[THE DATA Boundary: Start]

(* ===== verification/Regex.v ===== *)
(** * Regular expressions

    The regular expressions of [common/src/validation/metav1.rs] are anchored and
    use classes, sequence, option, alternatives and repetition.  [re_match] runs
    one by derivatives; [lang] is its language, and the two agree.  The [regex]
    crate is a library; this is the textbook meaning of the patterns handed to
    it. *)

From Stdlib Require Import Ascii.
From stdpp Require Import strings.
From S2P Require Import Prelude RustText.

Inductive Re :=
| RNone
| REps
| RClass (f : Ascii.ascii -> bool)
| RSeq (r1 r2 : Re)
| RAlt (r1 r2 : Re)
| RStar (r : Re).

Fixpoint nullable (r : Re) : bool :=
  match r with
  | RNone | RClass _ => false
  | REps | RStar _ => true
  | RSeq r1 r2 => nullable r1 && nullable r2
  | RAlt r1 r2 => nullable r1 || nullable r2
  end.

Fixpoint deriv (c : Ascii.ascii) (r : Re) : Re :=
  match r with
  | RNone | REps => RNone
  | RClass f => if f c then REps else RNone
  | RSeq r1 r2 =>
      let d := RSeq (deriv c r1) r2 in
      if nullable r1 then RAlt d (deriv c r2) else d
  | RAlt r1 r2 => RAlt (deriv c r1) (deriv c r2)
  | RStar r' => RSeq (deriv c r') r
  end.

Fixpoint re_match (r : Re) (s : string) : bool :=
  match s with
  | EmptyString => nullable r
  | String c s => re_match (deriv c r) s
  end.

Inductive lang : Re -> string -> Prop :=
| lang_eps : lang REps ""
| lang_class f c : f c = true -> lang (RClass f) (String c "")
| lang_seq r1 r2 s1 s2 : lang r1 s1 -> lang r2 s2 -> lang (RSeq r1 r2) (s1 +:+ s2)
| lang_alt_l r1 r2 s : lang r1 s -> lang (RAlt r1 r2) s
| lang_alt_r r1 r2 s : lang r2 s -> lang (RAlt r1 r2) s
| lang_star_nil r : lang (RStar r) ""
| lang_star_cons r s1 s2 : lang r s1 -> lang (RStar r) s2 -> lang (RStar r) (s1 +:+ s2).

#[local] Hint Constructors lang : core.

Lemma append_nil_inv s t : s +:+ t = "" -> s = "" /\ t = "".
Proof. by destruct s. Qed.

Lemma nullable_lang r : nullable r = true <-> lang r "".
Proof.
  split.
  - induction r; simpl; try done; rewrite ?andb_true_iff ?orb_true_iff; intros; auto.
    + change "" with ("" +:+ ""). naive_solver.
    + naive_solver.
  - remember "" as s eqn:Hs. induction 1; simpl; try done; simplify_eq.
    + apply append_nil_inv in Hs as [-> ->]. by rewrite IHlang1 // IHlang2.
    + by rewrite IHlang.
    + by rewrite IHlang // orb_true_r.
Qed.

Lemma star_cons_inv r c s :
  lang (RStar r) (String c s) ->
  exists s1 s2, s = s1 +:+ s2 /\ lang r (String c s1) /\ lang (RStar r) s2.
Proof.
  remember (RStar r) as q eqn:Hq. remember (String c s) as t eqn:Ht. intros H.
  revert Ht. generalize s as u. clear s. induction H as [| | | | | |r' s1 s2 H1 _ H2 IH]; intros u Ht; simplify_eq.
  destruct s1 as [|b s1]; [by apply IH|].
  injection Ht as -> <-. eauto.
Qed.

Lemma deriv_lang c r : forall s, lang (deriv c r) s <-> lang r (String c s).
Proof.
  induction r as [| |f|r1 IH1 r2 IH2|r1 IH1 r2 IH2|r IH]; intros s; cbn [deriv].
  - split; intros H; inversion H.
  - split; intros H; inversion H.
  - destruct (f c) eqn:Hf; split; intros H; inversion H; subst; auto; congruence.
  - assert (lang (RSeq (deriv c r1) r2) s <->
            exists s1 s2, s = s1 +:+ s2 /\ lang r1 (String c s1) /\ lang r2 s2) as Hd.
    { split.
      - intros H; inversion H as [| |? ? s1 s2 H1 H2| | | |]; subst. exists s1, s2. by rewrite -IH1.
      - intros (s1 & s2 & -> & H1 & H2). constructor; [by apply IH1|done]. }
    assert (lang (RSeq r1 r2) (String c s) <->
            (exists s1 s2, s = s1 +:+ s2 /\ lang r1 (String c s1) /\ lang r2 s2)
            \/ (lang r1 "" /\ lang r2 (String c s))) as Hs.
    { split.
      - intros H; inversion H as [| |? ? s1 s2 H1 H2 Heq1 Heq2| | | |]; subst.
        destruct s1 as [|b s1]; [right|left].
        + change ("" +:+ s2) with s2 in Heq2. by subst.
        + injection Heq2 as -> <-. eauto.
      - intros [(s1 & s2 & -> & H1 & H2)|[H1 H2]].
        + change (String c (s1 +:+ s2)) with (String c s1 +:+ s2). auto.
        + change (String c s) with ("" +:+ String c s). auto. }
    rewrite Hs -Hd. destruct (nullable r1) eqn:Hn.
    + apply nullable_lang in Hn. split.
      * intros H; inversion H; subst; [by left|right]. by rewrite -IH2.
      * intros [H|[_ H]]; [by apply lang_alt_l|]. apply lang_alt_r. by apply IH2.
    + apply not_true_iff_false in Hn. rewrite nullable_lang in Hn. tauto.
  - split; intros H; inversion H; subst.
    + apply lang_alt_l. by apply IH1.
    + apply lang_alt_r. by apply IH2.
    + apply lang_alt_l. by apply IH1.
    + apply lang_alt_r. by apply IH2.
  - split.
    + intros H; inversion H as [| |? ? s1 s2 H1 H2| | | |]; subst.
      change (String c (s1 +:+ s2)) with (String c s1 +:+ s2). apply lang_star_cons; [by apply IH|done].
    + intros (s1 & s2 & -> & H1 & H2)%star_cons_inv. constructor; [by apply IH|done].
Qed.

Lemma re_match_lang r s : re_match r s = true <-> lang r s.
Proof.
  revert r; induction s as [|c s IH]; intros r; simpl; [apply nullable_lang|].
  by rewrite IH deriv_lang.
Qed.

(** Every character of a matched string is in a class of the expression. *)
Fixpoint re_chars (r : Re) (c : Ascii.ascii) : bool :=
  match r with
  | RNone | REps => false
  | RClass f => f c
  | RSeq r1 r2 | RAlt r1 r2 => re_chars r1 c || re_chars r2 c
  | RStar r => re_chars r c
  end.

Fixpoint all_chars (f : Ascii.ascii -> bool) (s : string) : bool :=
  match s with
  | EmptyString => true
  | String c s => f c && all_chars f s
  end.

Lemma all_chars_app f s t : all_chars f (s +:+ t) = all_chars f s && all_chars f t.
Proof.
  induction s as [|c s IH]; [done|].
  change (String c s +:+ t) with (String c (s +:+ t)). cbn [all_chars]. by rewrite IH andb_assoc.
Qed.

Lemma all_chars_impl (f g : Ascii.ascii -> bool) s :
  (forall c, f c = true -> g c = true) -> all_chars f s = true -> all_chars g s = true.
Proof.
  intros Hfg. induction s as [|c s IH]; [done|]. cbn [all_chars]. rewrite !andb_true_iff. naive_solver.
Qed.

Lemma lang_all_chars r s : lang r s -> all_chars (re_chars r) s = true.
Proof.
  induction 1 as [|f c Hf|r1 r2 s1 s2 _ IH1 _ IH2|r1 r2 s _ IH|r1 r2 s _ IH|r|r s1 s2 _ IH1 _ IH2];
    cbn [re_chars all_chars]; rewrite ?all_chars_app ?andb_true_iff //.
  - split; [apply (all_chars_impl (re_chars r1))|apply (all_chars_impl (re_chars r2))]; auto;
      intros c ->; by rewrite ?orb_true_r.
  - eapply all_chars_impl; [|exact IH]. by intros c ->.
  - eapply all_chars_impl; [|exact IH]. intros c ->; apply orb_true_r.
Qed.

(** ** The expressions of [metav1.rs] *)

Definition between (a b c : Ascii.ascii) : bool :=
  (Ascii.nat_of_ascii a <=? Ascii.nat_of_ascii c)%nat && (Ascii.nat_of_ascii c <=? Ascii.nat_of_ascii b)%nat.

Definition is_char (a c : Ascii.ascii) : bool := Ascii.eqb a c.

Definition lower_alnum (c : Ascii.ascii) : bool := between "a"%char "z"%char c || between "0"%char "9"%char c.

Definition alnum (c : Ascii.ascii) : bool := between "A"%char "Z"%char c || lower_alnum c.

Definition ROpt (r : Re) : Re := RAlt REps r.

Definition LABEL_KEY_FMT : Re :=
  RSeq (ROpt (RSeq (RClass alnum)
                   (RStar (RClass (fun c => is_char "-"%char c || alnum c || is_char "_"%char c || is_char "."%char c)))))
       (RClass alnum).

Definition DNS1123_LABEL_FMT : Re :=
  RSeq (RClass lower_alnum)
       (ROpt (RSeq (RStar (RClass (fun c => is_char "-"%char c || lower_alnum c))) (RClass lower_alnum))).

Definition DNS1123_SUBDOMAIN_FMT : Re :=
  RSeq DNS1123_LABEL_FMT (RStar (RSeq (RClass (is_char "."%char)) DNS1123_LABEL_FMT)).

[THE DATA Boundary: End]

ASSIGNMENT
When you reach the line holding "EmptyString => nullable r" in the records above, begin reproducing exactly, stop after the line holding "#[local] Hint Constructors lang : core.", and output nothing else.

EXERCISE SOLUTION
  | EmptyString => nullable r
  | String c s => re_match (deriv c r) s
  end.

Inductive lang : Re -> string -> Prop :=
| lang_eps : lang REps ""
| lang_class f c : f c = true -> lang (RClass f) (String c "")
| lang_seq r1 r2 s1 s2 : lang r1 s1 -> lang r2 s2 -> lang (RSeq r1 r2) (s1 +:+ s2)
| lang_alt_l r1 r2 s : lang r1 s -> lang (RAlt r1 r2) s
| lang_alt_r r1 r2 s : lang r2 s -> lang (RAlt r1 r2) s
| lang_star_nil r : lang (RStar r) ""
| lang_star_cons r s1 s2 : lang r s1 -> lang (RStar r) s2 -> lang (RStar r) (s1 +:+ s2).

#[local] Hint Constructors lang : core.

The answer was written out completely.